Ela é especificamente reservada apenas para os olhos de Hanna.
Aurélia dois de três é mais 'durona' e confiante.
Ela não é a favorita dos pais, mas um monte de meninas adolescentes de alguma forma gravitam em direção a ela.
Ela só se sente confortável na sombra mais escura de preto, porque a conforta, ela acha que ajuda a bloquear as pessoas de encontrar a verdadeira ela.
Ela é brutalmente honesta e direta.
Eu tento esconder essa de Hanna.
Eu não quero assustá-la.
Finalmente, temos Aurélia três de três, que é uma criança apaixonada no coração.
Ela se apaixona rápido, tipo, muito rápido.
Ela é uma alma pura e ajudará de bom grado qualquer pessoa que precise.

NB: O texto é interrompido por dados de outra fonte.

(** C24: [send_data] on every branch. A client that is not connected drops the
    message silently and nothing of it changes. For a connected one, a message of
    more than 16 MiB (16777216 bytes) raises [ValueError] and nothing changes
    either. Any other message is put into one frame, its four length bytes never
    overflow, nothing is raised, and exactly the part of the frame the socket
    takes is appended to what was sent: all of it when the socket is open and does
    not fail, its first [n] bytes when the socket fails after [n], none when it is
    not open. The client is connected afterwards exactly when the whole frame was
    taken, and nothing but the socket's stream and that flag changes. *)
Theorem send_data_spec {H : Type} (t : tcp H) (data : bytes) :
  if negb (_connected_event t) then send_data data t = (Ret tt, t)
  else if 16777216 <? len data then send_data data t = (Raise ValueError, t)
  else exists x sk,
    frame data = Some x /\
    send_data data t =
      (Ret tt, set_connected (bool_decide (accepted x (tcp_socket t) = x)) (set_socket sk t)) /\
    sk_sent sk = wire t ++ accepted x (tcp_socket t) /\
    sk_phase sk = sk_phase (tcp_socket t).
Proof.
  destruct (_connected_event t) eqn:Hc; simpl; [|by apply send_data_disconnected].
  destruct (Z.ltb_spec 16777216 (len data)) as [Hlt|Hle]; [by apply send_data_too_long|].
  destruct (send_data_sendall t data Hc Hle) as (x & Hx & ->).
  destruct (sock_sendall x (tcp_socket t)) as [o sk] eqn:E. exists x, sk. split; [done|].
  pose proof (sendall_accepted x (tcp_socket t) (frame_not_nil _ _ Hx)) as (Ho & Hs & Hp).
  rewrite E in Ho, Hs, Hp. simpl in Ho, Hs, Hp. split; [|by rewrite Hs, Hp].
  unfold try_except, on_socket, zoom. rewrite E, Ho.
  case_bool_decide; [|done]. by destruct t; simpl in *; subst.
Qed.

(** C21: The invariant of a client. Whatever happens to a client after its
    creation, it is well-formed: connected only while its socket is open, never
    more than one live heartbeat timer, which is then the one it can cancel, and
    never a second receive thread. *)
Theorem reachable_wf {H : Type} (listening : bool) (room : option nat) (t : tcp H) :
  rtc tcp_step (__init__ listening room) t -> wf t.
Proof.
  intros Hr. remember (__init__ listening room) as t0 eqn:E.
  assert (wf t0) as Hwf by (subst; apply wf_init). clear E.
  induction Hr as [|t0 t1 t2 Hs _ IH]; [done|]. eauto using wf_step.
Qed.


(** The heartbeat goes on as long as the connection. When the live timer of
    a client that is connected over a connection that does not break expires,
    one heartbeat frame is sent, and exactly one new timer is live. *)
Theorem heart_beat_rearms {H : Type} (t : tcp H) (i : nat) :
  live t -> tm_live (process_timers t) = [i] ->
  exists x j, frame HEARTBEAT = Some x /\
    timer_expires i t =
      (Ret tt, set_timers (Timers [j] (S j)) (set_timer (Some j) (more_sent x t))) /\
    j = tm_next (process_timers t).
Proof.
  intros Hl Hi. destruct (frame_is_Some HEARTBEAT) as [x Hx]; [done|].
  exists x, (tm_next (process_timers t)). split; [done|]. split; [|done].
  unfold timer_expires. step.
  rewrite bool_decide_true by (rewrite Hi; apply list_elem_of_here).
  unfold send_heart_beat, connected. step. simpl. rewrite (proj1 Hl).
  change (_write_with_length_prefix HEARTBEAT) with (send_data (H:=H) HEARTBEAT).
  rewrite (send_data_frame _ HEARTBEAT x); [|by destruct Hl as (? & ? & ?)|done|done].
  unfold start_heart_beat, connected. step. simpl. rewrite (proj1 Hl). simpl.
  unfold more_sent, set_timers, set_timer, set_socket. simpl.
  pose proof (timer_cancel_only i (process_timers t) Hi) as Hl0. simpl in Hl0.
  by rewrite Hl0.
Qed.

(** [_process_buffer] terminates. The loop ends for every buffer, whether
    the callbacks return or raise, as long as they leave the buffer alone. *)
Theorem process_buffer_terminates {St H : Type} `{BufferStable St H} (s : St) :
  fst (_process_buffer s) <> Stuck.
Proof.
  unfold _process_buffer. rewrite (bind_Ret _ _ _ _ _ (on_tcp_gets _ s)).
  apply process_loop_enough. lia.
Qed.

Não há muito a saber sobre ela.
Mas esses são os três componentes principais que compõem 'Aurélia Kingsbury'.
Eu fecho a porta pesada atrás de mim antes de ir em direção à cama gigante.
Eu removo lentamente meus sapatos e jaqueta antes de deslizar por baixo do cobertor.
Eu olho para o moletom de Hanna por alguns segundos, apenas para pegá-lo e colocá-lo sobre meu corpo.
Porra.
Ainda cheira a ela.
Eu puxo o capuz para cima e sobre minha cabeça, colocando a dita cabeça nos fofos travesseiros brancos do hotel.
Eu não impeço a lágrima que escapa do meu olho e cai na manga do moletom.
Eu sei que nunca rezo, mas, por favor.
Por favor, deixe minha namorada passar por isso sem complicações.
Eu sei que ela não é minha maior fã no momento, mas eu a amo.
Ela pode quebrar meu coração em um milhão de pedaços e nunca mais falar comigo.
Mas, contanto que ela esteja feliz e saudável, eu ficarei bem.
Eu solto uma respiração trabalhosa enquanto mais lágrimas salgadas começam a sair das minhas órbitas.
Eu preferia que ela estivesse saudável e me odiasse em vez de doente e gostar de mim.